Zoroastrianism /ˌzɒroʊˈæstriənɪzəm/, /-ˌzɔr/, also called Zarathustraism, Mazdaism and Magianism, is an ancient semi-dualistic monotheist religion of Greater Iran. Much like the Roman religion for Rome, it was adopted in differing forms as the generally inclusive overarching state religion of the Achaemenid Empire and subsequent Parthian and Sasanian empires, lending it immense prestige in ancient times. As a result, some of its leading characteristics were inherited by later religious systems, including Second Temple Judaism, Gnosticism, Christianity and Islam. It was gradually marginalized by Islam from the 7th century onwards with the decline of the Sassanid Empire. Recent estimates place the current number of Zoroastrians at around 2.6 million.

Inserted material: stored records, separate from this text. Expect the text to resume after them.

(** (C3) The four quantities are parsed inside [buildControllerContext],
    before any worker is registered: whenever a worker is registered, the
    log starts with what [buildControllerContext] wrote, which holds the
    four successful parses.  A quantity that does not parse makes
    [buildControllerContext] return an error and no worker is ever
    registered; the error of a failed call of [ParseQuantity] names the
    field it was parsing.  And on the input: when the rest config and both
    clients are built and a field does not parse while the fields before it
    do, [buildControllerContext] returns the error that names this field,
    [Run] exits with it, and no worker is ever registered. *)
Theorem C3_quantities_validated_first opts :
  (∀ s, reachable opts s → st_workers s ≠ [] →
     (buildControllerContext opts).1 `prefix_of` st_log s
     ∧ ∀ f, EvParseQuantity f (field_value opts f) true ∈ (buildControllerContext opts).1)
  ∧ (∀ f e, ParseQuantity (field_value opts f) = Err e →
       (∃ msg, (buildControllerContext opts).2 = Err msg)
       ∧ ∀ s, reachable opts s →
           st_workers s = [] ∧ Forall (λ e, ¬ is_go e) (st_log s))
  ∧ (∀ f v, EvParseQuantity f v false ∈ (buildControllerContext opts).1 →
       ∃ e, ParseQuantity (field_value opts f) = Err e
            ∧ (buildControllerContext opts).2
              = Err ("error parsing " +:+ field_name f +:+ ": " +:+ e))
  ∧ (∀ cfg intcl cl f e,
       KubeConfig (options.APIServerHost opts) = Ok cfg →
       clientset_NewForConfig cfg = Ok intcl →
       kubernetes_NewForConfig cfg = Ok cl →
       Forall (λ g, is_ok (ParseQuantity (field_value opts g)) = true) (fields_before f) →
       ParseQuantity (field_value opts f) = Err e →
       (buildControllerContext opts).2
       = Err ("error parsing " +:+ field_name f +:+ ": " +:+ e)
       ∧ (∃ s1, exec (replicate (S (length (buildControllerContext opts).1)) LMain)
                  (init opts) = Some s1
                ∧ st_exit s1
                  = Some ("error parsing " +:+ field_name f +:+ ": " +:+ e)
                ∧ st_workers s1 = [])
       ∧ ∀ s, reachable opts s →
           st_workers s = [] ∧ Forall (λ e, ¬ is_go e) (st_log s)).
Proof.
  assert (∀ s, reachable opts s → st_workers s ≠ [] →
               ∃ tr ctx cfg, buildControllerContext opts = (tr, Ok (ctx, cfg))) as Hbuilt.
  { intros s Hreach Hws.
    pose proof (Inv_reachable _ _ Hreach) as [(_ & H2 & _) _].
    destruct (sup_text_cases opts) as [[Hg _]|(tr & ctx & cfg & _ & Hb & _)]; [|eauto].
    rewrite Hg in H2. apply app_eq_nil in H2 as [H2 _].
    apply fmap_nil_inv in H2. done. }
  assert (∀ msg, (buildControllerContext opts).2 = Err msg →
               ∀ s, reachable opts s →
                 st_workers s = [] ∧ Forall (λ e, ¬ is_go e) (st_log s)) as Hnone.
  { intros msg Hmsg s Hreach.
    assert (st_workers s = []) as Hws.
    { destruct (st_workers s) eqn:E; [done|]. exfalso.
      destruct (Hbuilt s Hreach) as (tr & ctx & cfg & Hb); [by rewrite E|].
      by rewrite Hb in Hmsg. }
    split; [done|].
    pose proof (Inv_reachable _ _ Hreach) as HI.
    destruct (supervisor_protocol _ _ HI) as (regs & rest & _ & Heq & _ & Hregs).
    apply Forall_forall. intros ev Hev Hgo.
    destruct ev; try done.
    assert (EvGo w ∈ filter (λ e, is_run e) (st_log s)) as Hin
      by (by apply list_elem_of_filter).
    assert (EvGo w ∈ regs ++ warmup_and_wait) as Hin'.
    { rewrite <- Heq. apply elem_of_app. by left. }
    apply elem_of_app in Hin' as [Hin'|Hin'].
    + destruct (Hregs _ Hin') as (x & Hx & _).
      destruct HI as [(_ & H2 & _) _]. rewrite <- H2, Hws in Hx. simpl in Hx.
      destruct (sup_text_cases opts) as [[Hg _]|(tr & ctx & cfg & _ & Hb & _)].
      * rewrite <- H2, Hws in Hg. simpl in Hg. rewrite Hg in Hx.
        by apply elem_of_nil in Hx.
      * by rewrite Hb in Hmsg.
    + unfold warmup_and_wait in Hin'.
      repeat (apply elem_of_cons in Hin' as [Hin'|Hin']; [done|]).
      by apply elem_of_nil in Hin'. }
  split_and!.
  - intros s Hreach Hws. split.
    + destruct (booting_or_built _ _ Hreach) as [(_ & _ & _ & _ & _ & ? & _)|?]; done.
    + intros f. destruct (Hbuilt _ Hreach Hws) as (tr & ctx & cfg & Hb).
      rewrite Hb. simpl. by eapply buildControllerContext_parsed.
  - intros f e Hf.
    destruct (buildControllerContext_unparsable _ _ _ Hf) as [msg Hmsg].
    split; [eauto|]. by apply (Hnone msg).
  - intros f v. apply buildControllerContext_names_field.
  - intros cfg intcl cl f e Hc Hi Hk Hbefore Hf.
    pose proof (buildControllerContext_first_bad_field _ _ _ _ _ _ Hc Hi Hk Hbefore Hf)
      as Herr.
    split_and!; [exact Herr| |by apply (Hnone _ Herr)].
    destruct (buildControllerContext opts) as [tr r] eqn:Hb. simpl in Herr. subst r.
    destruct (Run_exits_with_build_error _ _ _ Hb) as (s1 & Hs1 & Hex1 & _ & Hws1).
    exists s1. simpl. split_and!; [exact Hs1|exact Hex1|exact Hws1].
Qed.

(** (C5) With leader election switched off, no leader-election client is
    built, the elector is never entered and no goroutine is started for
    [run]: [Run] calls it itself, on its own stop channel, as soon as
    [buildControllerContext] has returned a context. *)
Theorem C5_no_leader_election opts :
  options.LeaderElect opts = false →
  (∀ s, reachable opts s →
     st_elector s = Standby
     ∧ st_leading s = None
     ∧ (∀ ok, EvNewClient LeaderElectionClient ok ∉ st_log s)
     ∧ (EvStartedLeading ∉ st_log s)
     ∧ (∀ ch, EvEnterRun ch ∈ st_log s → ch = StopCh))
  ∧ (∀ tr ctx cfg, buildControllerContext opts = (tr, Ok (ctx, cfg)) →
       ∃ s1, exec (replicate (S (length tr)) LMain) (init opts) = Some s1
             ∧ st_log s1 = tr ++ [EvEnterRun StopCh]
             ∧ AEmit (EvEnterRun StopCh) :: st_main s1 = run opts ctx StopCh StopCh).
Proof.
  intros HLE. pose proof (elects_LeaderElect _ HLE) as He. split.
  - intros s Hreach.
    pose proof (Inv_reachable _ _ Hreach) as HI.
    pose proof (silent_reachable _ _ HLE Hreach) as Hsil.
    rewrite Forall_forall in Hsil.
    destruct (supervisor_protocol _ _ HI) as (regs & rest & _ & Heq & _).
    destruct HI as [(H1 & _) HM]. rewrite He in HM. destruct HM as [Hlead Hel].
    split_and!; try done.
    + intros ok Hin. by apply Hsil in Hin.
    + intros Hin. by apply Hsil in Hin.
    + intros ch Hin.
      assert (EvEnterRun ch ∈ run_events (sup_text opts)) as Hin'.
      { rewrite <- H1. apply elem_of_app. left. by apply list_elem_of_filter. }
      destruct (sup_text_cases opts) as [[_ Hev]|(tr & ctx & cfg & arg & _ & _ & Hev & Harg)];
        rewrite Hev in Hin'; [by apply elem_of_nil in Hin'|].
      rewrite (Harg HLE) in Hin'.
      apply elem_of_cons in Hin' as [?|Hin']; [by simplify_eq|].
      apply elem_of_app in Hin' as [Hin'|Hin'].
      * apply list_elem_of_fmap in Hin' as (x & ? & _). done.
      * unfold warmup_and_wait in Hin'.
        repeat (apply elem_of_cons in Hin' as [Hin'|Hin']; [done|]).
        by apply elem_of_nil in Hin'.
  - intros tr ctx cfg Hb.
    assert (Run opts StopCh = (AEmit <$> tr) ++ run opts ctx StopCh StopCh) as HRun.
    { unfold Run. by rewrite Hb, HLE. }
    rewrite replicate_S_end.
    assert (exec (replicate (length tr) LMain) (init opts)
            = Some (set_main (run opts ctx StopCh StopCh) (add_log tr (init opts)))) as Hex.
    { by apply exec_emits. }
    eexists. split_and!.
    + erewrite exec_app; [|exact Hex]. simpl. reflexivity.
    + done.
    + done.
Qed.

Lemma step_Lost l s s' : st_elector s = Lost → step l s = Some s' → st_elector s' = Lost.
Proof.
  intros Hel Hstep. unfold step in Hstep. destruct (st_exit s); [done|].
  destruct l; rewrite ?Hel in Hstep; try done.
  - destruct (st_main s) as [|a rest]; [done|].
    destruct (effect a s) as [s1|] eqn:Hs1; simpl in Hstep; simplify_eq. simpl.
    destruct a; simpl in Hs1; simplify_eq; try done.
    + case_decide; by simplify_eq.
    + by rewrite Hel in Hs1.
  - destruct (st_leading s) as [[|a rest]|]; try done.
    destruct (effect a s) as [s1|] eqn:Hs1; simpl in Hstep; simplify_eq. simpl.
    destruct a; simpl in Hs1; simplify_eq; try done.
    + case_decide; by simplify_eq.
    + by rewrite Hel in Hs1.
  - destruct (st_workers s !! i) as [[w [| |]]|]; by simplify_eq.
  - destruct (st_workers s !! i) as [[w [| |]]|]; simplify_eq.
    by destruct (worker_returns_frame _ _ _ _ _ Hstep) as (_ & _ & ->).
Qed.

The religious philosophy of Zoroaster divided the early Iranian gods. The most important texts of the religion are those of theAvesta. In Zoroastrianism, the multifacted creator Ahura Mazda, through the Spenta Mainyu (Good Spirit) is an all-good "father" of Asha (Truth, “order, justice,") in opposition to Druj (“falsehood, deceit”) and no evil originates from it. He and his works are evident to humanity through the six primary Amesha Spentas and the host of other Yazatas, through whom worship of Mazda is ultimately directed. The forces of Spenta Mainyu adjoined unto "truth" oppose the Spirit's opposite,Angra Mainyu and it's forces born of Akəm Manah (“evil thinking”). Zoroastrianism has no major theological divisions, but it is not uniform. Modern-era influences have a significant impact on individual and local beliefs, practices, values and vocabulary, sometimes merging with tradition and in other cases displacing it.